John Moore: Beyond the Fragments
A reaction to Industrial Society and Its Future
Two polar positions have been assumed by most commentators on 'the Unabomber', even within the anarchist milieu. On the one hand, there is the predictable 'fluffy' repudiation of violence. On the other hand, there is a romanticization of the bomber(s) as outlaw hero(es — never -ines). Both responses are in error. The first can be rejected out of hand as just another symptom of bourgeois playacting at being revolutionary, all the more irritating when it is accompanied by praise of violent activity in other times and other places. The second is more problematic because 'the Unabomber' does raise a crucial issue of our time: the urgent necessity of outright assault on the industrial system. Rather, however, than appraise the acts of 'the Unabomber' (which others can do much better), this essay focuses on something more tangible: the 'Unabomber' manifesto, Industrial Society and Its Future. If the following discussion remains largely critical of FC, this is due, not to any condemnation of the bombings, but to a question of ideological motivation. Emma Goldman refused to condemn Leon Czolgosz when he assassinated President McKinlay, even though was suspicious of his motivations and disagreed with his action, and this seems like an admirable anarchist example — even in the present instance, when I offer critical support for FC's acts. But FC, unlike Czolgosz, act from a set of formulated principles, and these demand scrutiny. This essay questions FC's commitment to anti-authoritarian radicalism and thus is intended to give pause for thought to those who would lend uncritical support to 'the Unabomber'.

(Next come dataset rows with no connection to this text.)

(* ===================================================================== *)
(** ** Runs of dialog turns *)
(* ===================================================================== *)

Lemma undecided_turn host fmt intent w :
  undecided w -> undecided (DialogUmbrellaIntent host fmt intent w).2.
Proof.
  intros [Hboth Hasks]. unfold undecided.
  dialog_outcomes host fmt intent w; simpl.
  - now split.
  - split.
    + unfold stored in *. simpl.
      rewrite (lookup_insert_ne (attributes w) "city" "date") by done.
      rewrite Hstored. apply andb_false_r.
    + apply Forall_app. split; [assumption|repeat constructor].
  - split.
    + unfold stored in *. simpl.
      rewrite (lookup_insert_ne (attributes w) "date" "city") by done.
      now rewrite Hstored.
    + apply Forall_app. split; [assumption|repeat constructor].
  - split; [assumption|].
    apply Forall_app. split; [assumption|repeat constructor].
Qed.

(** X4. However many dialog turns follow one another, a session in which
    city and date are not both stored stays so, and no terminal directive
    is ever recorded: the dialog never gets to the final answer. *)
Theorem dialog_never_reaches_an_answer host fmt intents w :
  undecided w -> undecided (dialogTurns host fmt intents w).
Proof.
  unfold dialogTurns. revert w.
  induction intents as [|intent intents IH]; intros w H; simpl.
  - exact H.
  - apply IH. now apply undecided_turn.
Qed.

Lemma dialog_never_reaches_an_answer_witness :
  undecided
    (dialogTurns utcHost plainFormat
       [intentWith "DialogUmbrellaIntent" [("Date", "2015-06-20")];
        intentWith "DialogUmbrellaIntent" [("City", "Exeter"); ("location", "Exeter")];
        intentWith "DialogUmbrellaIntent" []]
       emptySession).
Proof.
  apply dialog_never_reaches_an_answer.
  split; [reflexivity|constructor].
Defined.

(* ===================================================================== *)
(** ** The table of intent handlers *)
(* ===================================================================== *)

(** X5. No handler in the table of index.js ever records a terminal
    directive: whatever the intent and the session, a handler records at
    most one answer and that answer is an ask; and only the dialog intent
    writes session attributes. *)
Theorem no_intent_handler_tells host fmt intentName handler intent w :
  intentHandlers host fmt intentName = Some handler ->
  (exists asked,
     responses (handler intent w).2 = (responses w ++ asked)%list
     /\ (length asked <= 1)%nat
     /\ Forall (fun d => shouldEndSession d = false) asked)
  /\ (intentName <> "DialogUmbrellaIntent" ->
      attributes (handler intent w).2 = attributes w).
Proof.
  unfold intentHandlers.
  destruct (String.eqb intentName "OneShotUmbrellaIntent") eqn:E1.
  { intros [= <-]. split; [|intros _].
    - exists []. rewrite app_nil_r. split; [|split; [simpl; lia|constructor]].
      destruct (filled_or_unfilled intent "location") as [[l HL]|HL].
      + now rewrite (handleOneshotUmbrellaRequest_located _ _ _ _ HL).
      + now rewrite (handleOneshotUmbrellaRequest_unlocated _ _ _ HL).
    - destruct (filled_or_unfilled intent "location") as [[l HL]|HL].
      + now rewrite (handleOneshotUmbrellaRequest_located _ _ _ _ HL).
      + now rewrite (handleOneshotUmbrellaRequest_unlocated _ _ _ HL). }
  destruct (String.eqb intentName "DialogUmbrellaIntent") eqn:E2.
  { intros [= <-]. apply String.eqb_eq in E2. split; [|congruence].
    destruct (dialog_turn_asks_at_most_once_aux host fmt intent w) as (asked & H1 & H2 & H3).
    exists asked. auto. }
  destruct (String.eqb intentName "SupportedCitiesIntent") eqn:E3.
  { intros [= <-]. split; [|reflexivity].
    exists []. rewrite app_nil_r. split; [reflexivity|]. split; [simpl; lia|constructor]. }
  destruct (String.eqb intentName "HelpIntent") eqn:E4; [|discriminate].
  intros [= <-]. split; [|reflexivity].
  eexists. split; [reflexivity|]. split; [simpl; lia|repeat constructor].
Qed.

Lemma no_intent_handler_tells_witness :
  (exists asked,
     responses (handleHelpRequest (sessionWith "city" (VStr "Exeter"))).2
     = (responses (sessionWith "city" (VStr "Exeter")) ++ asked)%list
     /\ (length asked <= 1)%nat
     /\ Forall (fun d => shouldEndSession d = false) asked)
  /\ ("HelpIntent" <> "DialogUmbrellaIntent" ->
      attributes (handleHelpRequest (sessionWith "city" (VStr "Exeter"))).2
      = attributes (sessionWith "city" (VStr "Exeter"))).
Proof.
  apply (no_intent_handler_tells utcHost plainFormat "HelpIntent"
           (fun _ => handleHelpRequest) (intentWith "HelpIntent" [])
           (sessionWith "city" (VStr "Exeter"))).
  reflexivity.
Defined.

(* ===================================================================== *)
(** ** The date step, whatever the slot holds *)
(* ===================================================================== *)

(** X6. Whatever the Date slot holds (nothing, the empty string, a
    string that is no date), the date step never answers that it did not
    understand the date: with a city stored it throws the ReferenceError
    on [getFinalTideResponse] and writes nothing; without one it stores
    the date object that [getDateFromIntent] built and asks for the city,
    naming the display text of that object. *)
Theorem date_step_never_reprompts host fmt intent w :
  exists display request,
    getDateFromIntent host fmt intent
    = VObj [("displayDate", VStr display); ("requestDateParam", VStr request)]
    /\ handleDateDialogRequest host fmt intent w =
       if stored w "city"
       then (Throw (ReferenceError "getFinalTideResponse"), w)
       else (Normal tt,
             {| attributes :=
                  <["date" := VObj [("displayDate", VStr display);
                                    ("requestDateParam", VStr request)]]> (attributes w);
                responses := responses w ++
                  [Ask ("For which city would you like tide information for "
                        +:+ display +:+ "?")
                       "For which city?"] |}).
Proof.
  destruct (getDateFromIntent_shape host fmt intent) as (display & request & E).
  exists display, request. split; [exact E|].
  rewrite (handleDateDialogRequest_run _ _ _ _ _ _ E). now rewrite E.
Qed.

(* ===================================================================== *)
(** ** The request parameter on every host *)
(* ===================================================================== *)

Lemma forallFrom_spec n : forall lo f x,
  forallFrom n lo f = true -> lo <= x < lo + Z.of_nat n -> f x = true.
Proof.
  induction n as [|n IH]; intros lo f x H Hx; [lia|].
  simpl in H. apply andb_true_iff in H. destruct H as [H0 H].
  destruct (Z.eq_dec x lo) as [->|Hne]; [exact H0|].
  apply (IH (lo + 1)); [exact H|lia].
Qed.

Lemma eraFieldsOk_all :
  forallFrom (Z.to_nat 146097) 0 eraFieldsOk = true.
Proof. vm_compute. reflexivity. Qed.

(** Whatever the day number, the month of its date is in 1..12 and the
    day of the month in 1..31. *)
Lemma civilFromDays_fields z :
  1 <= (JsDate.civilFromDays z).1.2 <= 12 /\ 1 <= (JsDate.civilFromDays z).2 <= 31.
Proof.
  unfold JsDate.civilFromDays. cbv zeta.
  set (z' := z + 719468).
  set (doe := z' - z' / 146097 * 146097).
  assert (Hdoe : 0 <= doe < 146097).
  { subst doe. pose proof (Z.div_mod z' 146097 ltac:(lia)).
    pose proof (Z.mod_pos_bound z' 146097 ltac:(lia)). lia. }
  pose proof (forallFrom_spec (Z.to_nat 146097) 0 _ doe eraFieldsOk_all ltac:(lia)) as H.
  unfold eraFieldsOk in H.
  destruct (JsDate.civilOfEra doe) as [[yoe m] d]. simpl.
  repeat (apply andb_true_iff in H; destruct H as [H ?]). lia.
Qed.

(** X7. On every host, whatever its time zone, a Date slot that the
    host parses to an instant whose local year is in 1000..9999 resolves
    to "begin_date=" followed by the eight digits of the local calendar
    date of that instant (four of the year, two of the month, two of the
    day, zero-padded) and by "&range=24". *)
Theorem requestDateParam_is_local_date host fmt intent s t :
  filled intent "Date" s ->
  JsDate.parse host s = Some t ->
  1000 <= JsDate.YearFromTime (JsDate.LocalTime host t) <= 9999 ->
  requestDateParam (getDateFromIntent host fmt intent)
  = inl (VStr ("begin_date="
               +:+ fourDigits (JsDate.YearFromTime (JsDate.LocalTime host t))
               +:+ twoDigits (JsDate.MonthFromTime (JsDate.LocalTime host t) + 1)
               +:+ twoDigits (JsDate.DateFromTime (JsDate.LocalTime host t))
               +:+ "&range=24")).
Proof.
  intros HF Hp Hy.
  destruct (civilFromDays_fields (JsDate.Day (JsDate.LocalTime host t))) as [Hm Hd].
  unfold getDateFromIntent.
  rewrite (missing_filled _ _ _ HF), (slotValue_filled _ _ _ HF). cbv zeta.
  unfold newDate. rewrite Hp.
  unfold JsDate.getMonth, JsDate.getDate, JsDate.getFullYear, NumberAdd.
  fold (padded (Some (JsDate.MonthFromTime (JsDate.LocalTime host t) + 1))).
  fold (padded (Some (JsDate.DateFromTime (JsDate.LocalTime host t)))).
  rewrite padded_twoDigits by (unfold JsDate.MonthFromTime; lia).
  rewrite padded_twoDigits by (unfold JsDate.DateFromTime; lia).
  rewrite NumberToString_year by exact Hy.
  reflexivity.
Qed.

Lemma requestDateParam_is_local_date_witness :
  requestDateParam
    (getDateFromIntent pacificHost plainFormat
       (intentWith "DialogUmbrellaIntent" [("Date", "2016-01-01")]))
  = inl (VStr "begin_date=20151231&range=24").
Proof.
  apply (requestDateParam_is_local_date pacificHost plainFormat
           (intentWith "DialogUmbrellaIntent" [("Date", "2016-01-01")])
           "2016-01-01" 1451606400000).
  - slot_filled.
  - vm_compute. reflexivity.
  - vm_compute. split; discriminate.
Defined.

(* ===================================================================== *)
(** ** The final request and its callback *)
(* ===================================================================== *)

Lemma getFinalUmbrellaResponse_callback location date :
  getFinalUmbrellaResponse location date
  = makeDataPointRequest location date dataPointCallback.
Proof. reflexivity. Qed.


(* ===================================================================== *)
(** ** The two thresholds *)
(* ===================================================================== *)

(** X9. The umbrella rules of the two revisions are nested: whenever
    part_001 (threshold 50) says "Take an umbrella", index.js (threshold
    0.5) says so too, for every number; the converse fails, for instance
    at 0.6 and at 50, where only index.js says so. *)
#[warnings="-inexact-float"]
Theorem thresholds_nested :
  (forall rainProb,
      Part001.getUmbrellaDecisionResponse rainProb = "Take an umbrella" ->
      getUmbrellaDecisionResponse rainProb = "Take an umbrella")
  /\ getUmbrellaDecisionResponse 0.6 = "Take an umbrella"
  /\ Part001.getUmbrellaDecisionResponse 0.6 = "Don't take an umbrella"
  /\ getUmbrellaDecisionResponse 50 = "Take an umbrella"
  /\ Part001.getUmbrellaDecisionResponse 50 = "Don't take an umbrella".
Proof.
  split; [|repeat split; reflexivity].
  intros p. rewrite getUmbrellaDecisionResponse_cases.
  unfold Part001.getUmbrellaDecisionResponse.
  destruct (50 <? p)%float eqn:E50; [intros _|discriminate].
  rewrite ltb_spec in *.
  change (Prim2SF 50) with (S754_finite false 7036874417766400 (-47)) in E50.
  change (Prim2SF 0.5) with (S754_finite false 4503599627370496 (-53)).
  destruct (Prim2SF p) as [s|s| |s m e]; try discriminate.
  - destruct s; [discriminate|reflexivity].
  - destruct s; [discriminate|].
    unfold SFltb, SFcompare in *.
    destruct (Z.compare (-47) e) eqn:E1; try discriminate.
    + apply Z.compare_eq in E1. subst e. reflexivity.
    + pose proof (proj1 (Z.compare_lt_iff _ _) E1) as Hlt.
      assert (E2 : Z.compare (-53) e = Lt) by (apply (proj2 (Z.compare_lt_iff _ _)); lia).
      now rewrite E2.
Qed.
(** C1: once the key (symbol, open time) is on record, no notification is
    attempted for it again.  However many scan cycles run afterwards on the
    same database, under whatever configurations and in whatever worlds, a
    worker that then fetches for this symbol a candle with this open time
    posts nothing to Telegram, whatever the move of the candle, and the key
    stays on record. *)
Theorem recorded_key_is_not_notified_again
    (cycles : list (config * world)) (cfg : config) (w : world)
    (sym : string) (ot : Z) (k : kline) (st : state) (rows : list (string * Z)) :
  db st = Some rows ->
  has_row (sym, ot) rows = true ->
  value (get_latest_15m_kline w sym (run_cycles cycles st)) = inr (Some k) ->
  open_time k = ot ->
  posts (events (worker cfg w sym (run_cycles cycles st))) = []
  /\ exists rows', db (final (worker cfg w sym (run_cycles cycles st))) = Some rows'
                   /\ has_row (sym, ot) rows' = true.
Proof.
  intros Hdb Hrow Hk <-.
  destruct (run_cycles_grows cycles st rows Hdb) as [rows' [Hdb' Hkeep]].
  destruct (worker_fetched cfg w sym _ k Hk) as [_ [Hf Hp]].
  destruct (evaluate_recorded cfg w sym k _ rows' Hdb' (Hkeep _ Hrow)) as [Hp' Hf'].
  rewrite Hp, Hf, Hp', Hf'. split; [reflexivity |]. eauto.
Qed.

(** ** Comparisons of floats *)

Lemma SFcompare_Lt_Gt (a b : float) :
  SFcompare a b = Some Lt -> SFcompare b a = Some Gt.
Proof.
  destruct a as [sa | sa | | sa ma ea], b as [sb | sb | | sb mb eb]; simpl;
    try destruct sa; try destruct sb; simpl; try congruence.
  - rewrite (Z.compare_antisym ea eb).
    destruct (ea ?= eb); simpl; try congruence.
    fold (Pos.compare ma mb). fold (Pos.compare mb ma).
    rewrite (Pos.compare_antisym ma mb).
    destruct (ma ?= mb)%positive; simpl; congruence.
  - rewrite (Z.compare_antisym ea eb).
    destruct (ea ?= eb); simpl; try congruence.
    fold (Pos.compare ma mb). fold (Pos.compare mb ma).
    rewrite (Pos.compare_antisym ma mb).
    destruct (ma ?= mb)%positive; simpl; congruence.
Qed.

(** [a < b] rules out [a >= b]. *)
Lemma ltb_not_geb (a b : float) : PyFloat.ltb a b = true -> PyFloat.geb a b = false.
Proof.
  unfold PyFloat.ltb, PyFloat.geb, PyFloat.leb, SFltb, SFleb.
  destruct (SFcompare a b) as [[| |] |] eqn:H; try discriminate.
  intros _. now rewrite (SFcompare_Lt_Gt _ _ H).
Qed.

Introduction: Bomb culture
Baudrillard asserts that the explosion of the terrorist's bomb causes an implosion of meaning, a gaping hole in the social fabric that power frantically seeks to cover in order to restore the tyranny of meaning. If this is correct, then Industrial Society and Its Future is unwittingly on the side of power.
On reading FC's text, I feel, not disgust, horror or outrage, but disappointment. Given the opportunity, on a national or even international platform, to express at length a damning critique of the totality and pose a radical alternative, FC fail miserably. As other commentators indicate, the acts of FC are not unethical: they are scandalous, yet inadequate. But the words of FC are worse — they are inept. In place of critique, in place of vision, FC offers more dreary ideology. When rebel words are needed, FC gives tawdry tag-ends from the shopworn ideas of pop culture. Silence might have been better. In this instance, acts might have spoken louder than words. The acts may have been insufficient, but they do not need the apology of Industrial Society and Its Future.
Scattered among the garbage, the careful examiner can find some gems in FC's text, although they need to be carefully disentangled from the ideational debris, the detritus of this system of institutionalised misery. The essays 'Whose Unabomber?' and 'Letter Bombs and Fixed Ideas', reproduced elsewhere in this volume, ably undertake this scavenging, and I do not intend to replicate their work. Rather, focusing largely on theses 180-206 of Industrial Society and Its Future, which concentrate on issues of strategy, I will intend to move discussion beyond the fragments of FC's explosions.
Ideology and strategy
Like the Leftists critiqued in the opening theses of the manifesto, FC have little to offer except ideology. Summarising their attitude toward social change, they state (Thesis 166):
Therefore two tasks confront those who hate the servitude to which the industrial system is reducing the human race. First, we must work to heighten the social stresses within the system so as to increase the likelihood that it will break down or be weakened sufficiently so that a revolution against it becomes possible. Second, it is necessary to develop and propagate an ideology that opposes technology and the industrial society if and when the system becoms sufficiently weakened.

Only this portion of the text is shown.